For the first time ever, Central Ohio’s waste diversion rate reaches 50 percent. That means residents and businesses in the region are keeping half of the waste they generate out of the landfill through recycling and other waste diversion activities. That’s a significant achievement, especially considering the national diversion rate hovers around 35 percent.
The Solid Waste Authority of Central Ohio (SWACO) announced the new rate this week to coincide with America Recycles Day on Friday, November 15.
“We’re really proud of the people in Franklin County for recycling half of the waste they’re creating,” said Ty Marsh, executive director of SWACO, in a statement. “That’s a huge accomplishment, and our diversion rate continues to be one of the highest rates in the Midwest. Recycling has such a positive impact on both our environment and our economy, and it’s clearly something Central Ohioans value.”

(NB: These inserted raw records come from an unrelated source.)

(** ** Removing the ordinal suffix *)

Lemma all_chars_app p s1 s2 :
  all_chars p (s1 +:+ s2) = all_chars p s1 && all_chars p s2.
Proof.
  induction s1 as [|c s1 IH]; [done|].
  change (String c s1 +:+ s2) with (String c (s1 +:+ s2)).
  cbn [all_chars]. by rewrite IH, andb_assoc.
Qed.

Lemma all_chars_impl (p q : ascii -> bool) s :
  (forall c, p c = true -> q c = true) ->
  all_chars p s = true -> all_chars q s = true.
Proof.
  intros Hpq. induction s as [|c s IH]; simpl; [done|].
  intros [Hc Hs]%andb_prop. by rewrite (Hpq c Hc), IH.
Qed.

(** A string in which the first character of [old] does not occur is left
    alone by [replace(old, "")]. *)
Lemma remove_absent s a old :
  all_chars (fun c => negb (Ascii.eqb a c)) s = true ->
  Py.remove s (String a old) = s.
Proof.
  unfold Py.remove. induction s as [|c s IH]; [done|].
  cbn [all_chars]. intros [Hc Hs]%andb_prop. apply negb_true_iff in Hc.
  cbn [Py.remove_from Py.startswith]. rewrite Hc. by rewrite IH.
Qed.

(** A two-letter suffix is removed from the end of a string in which its
    first letter does not occur. *)
Lemma remove_at_end s a b :
  all_chars (fun c => negb (Ascii.eqb a c)) s = true ->
  Py.remove (s +:+ String a (String b "")) (String a (String b "")) = s.
Proof.
  unfold Py.remove. induction s as [|c s IH].
  - intros _. change ("" +:+ ?t) with t.
    cbn [Py.remove_from Py.startswith]. rewrite !Ascii.eqb_refl.
    cbn [Py.remove_from Py.startswith String.length Nat.sub].
    by rewrite ?Ascii.eqb_refl.
  - cbn [all_chars]. intros [Hc Hs]%andb_prop. apply negb_true_iff in Hc.
    change (String c s +:+ ?t) with (String c (s +:+ t)).
    cbn [Py.remove_from Py.startswith]. rewrite Hc. by rewrite IH.
Qed.

Lemma decimal_is_no_letter (a : ascii) s :
  Py.isdecimal a = false ->
  all_chars Py.isdecimal s = true ->
  all_chars (fun c => negb (Ascii.eqb a c)) s = true.
Proof.
  intros Ha. apply all_chars_impl. intros c Hc.
  apply negb_true_iff. destruct (Ascii.eqb_spec a c) as [->|]; congruence.
Qed.

(** X8.  On a run of decimal digits followed by "st", "nd", "rd" or "th",
    the four replacements of the merge leave exactly the digits: this is
    what the merge puts in front of the date string for "1st", "22nd",
    "3rd", "15th". *)
Theorem strip_ordinal_of_number (number suffix : string) :
  all_chars Py.isdecimal number = true ->
  suffix ∈ ["st"; "nd"; "rd"; "th"] ->
  strip_ordinal (number +:+ suffix) = number.
Proof.
  intros Hnum Hsuffix. unfold strip_ordinal.
  assert (forall a, Py.isdecimal a = false ->
                    all_chars (fun c => negb (Ascii.eqb a c)) number = true)
    as Hno by (intros a Ha; by apply decimal_is_no_letter).
  apply list_elem_of_In in Hsuffix.
  destruct Hsuffix as [<-|[<-|[<-|[<-|[]]]]].
  - rewrite remove_at_end by (by apply Hno).
    by repeat (rewrite (remove_absent number) by (by apply Hno)).
  - rewrite (remove_absent (number +:+ "nd"))
      by (rewrite all_chars_app, Hno by done; reflexivity).
    rewrite remove_at_end by (by apply Hno).
    by repeat (rewrite (remove_absent number) by (by apply Hno)).
  - rewrite !(remove_absent (number +:+ "rd"))
      by (rewrite all_chars_app, Hno by done; reflexivity).
    rewrite remove_at_end by (by apply Hno).
    by repeat (rewrite (remove_absent number) by (by apply Hno)).
  - rewrite !(remove_absent (number +:+ "th"))
      by (rewrite all_chars_app, Hno by done; reflexivity).
    by rewrite remove_at_end by (by apply Hno).
Qed.

(** ** The feature row *)

Lemma Qpositive_lt (q : Q) : Qpositive q = true -> (0 < q)%Q.
Proof.
  unfold Qpositive. intros H%negb_true_iff.
  apply Qnot_le_lt. intros Hle. apply Qle_bool_iff in Hle. congruence.
Qed.

Lemma Qsum_bounds (l : list Q) :
  Forall (fun v => (0 <= v)%Q) l ->
  (0 <= Qsum l)%Q /\ Forall (fun v => (v <= Qsum l)%Q) l.
Proof.
  induction 1 as [|x l Hx Hl [IH0 IH]].
  - split; [apply Qle_refl|constructor].
  - assert (Qsum (x :: l) == x + Qsum l)%Q as Hsum by apply Qsum_cons.
    split.
    + rewrite Hsum. rewrite <- (Qplus_0_l 0). by apply Qplus_le_compat.
    + constructor.
      * rewrite Hsum. rewrite <- (Qplus_0_r x) at 1.
        apply Qplus_le_compat; [apply Qle_refl|done].
      * eapply Forall_impl; [exact IH|]. intros v Hv. cbv beta in *.
        rewrite Hsum. rewrite <- (Qplus_0_l v).
        by apply Qplus_le_compat.
Qed.

Lemma counted_nonneg feature_text key items :
  Forall (fun kv : string * Q => (0 <= snd kv)%Q)
    (counted feature_text key items).
Proof.
  unfold counted. apply Forall_fmap, Forall_forall. intros x _. simpl.
  pose proof (count_nonneg feature_text x).
  unfold Qle. simpl. lia.
Qed.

Franklin County’s recycling rate has been increasing slowly but steadily the past few years, thanks in large part to SWACO’s educational outreach, program initiatives and support services. SWACO hopes to reach a 75 percent waste diversion rate by 2032.
In support of that goal, SWACO has been involved in several studies the past year to find out what’s in Central Ohio’s waste stream and what can be done to recycle more and landfill less. A recent audit of 18,000 Columbus households, for example, found that more than 70 percent of residents participate in recycling, but one in four are mistakenly putting items in their recycling containers that are not accepted in the curbside recycling program.
Another recently completed study, a waste characterization study, examined the garbage at the landfill to find out what people are throwing away and what could have been recycled. Four times throughout the last year, materials from waste hauling trucks were manually sorted and weighed to determine their types, including plastics, yard waste, food waste and cardboard. Initial results show people are throwing away more food than previously thought. In fact, food waste and cardboard were two of the highest categories of material being thrown away. In total, nearly 76 percent of all the material currently coming to the landfill has the potential to be recycled or composted.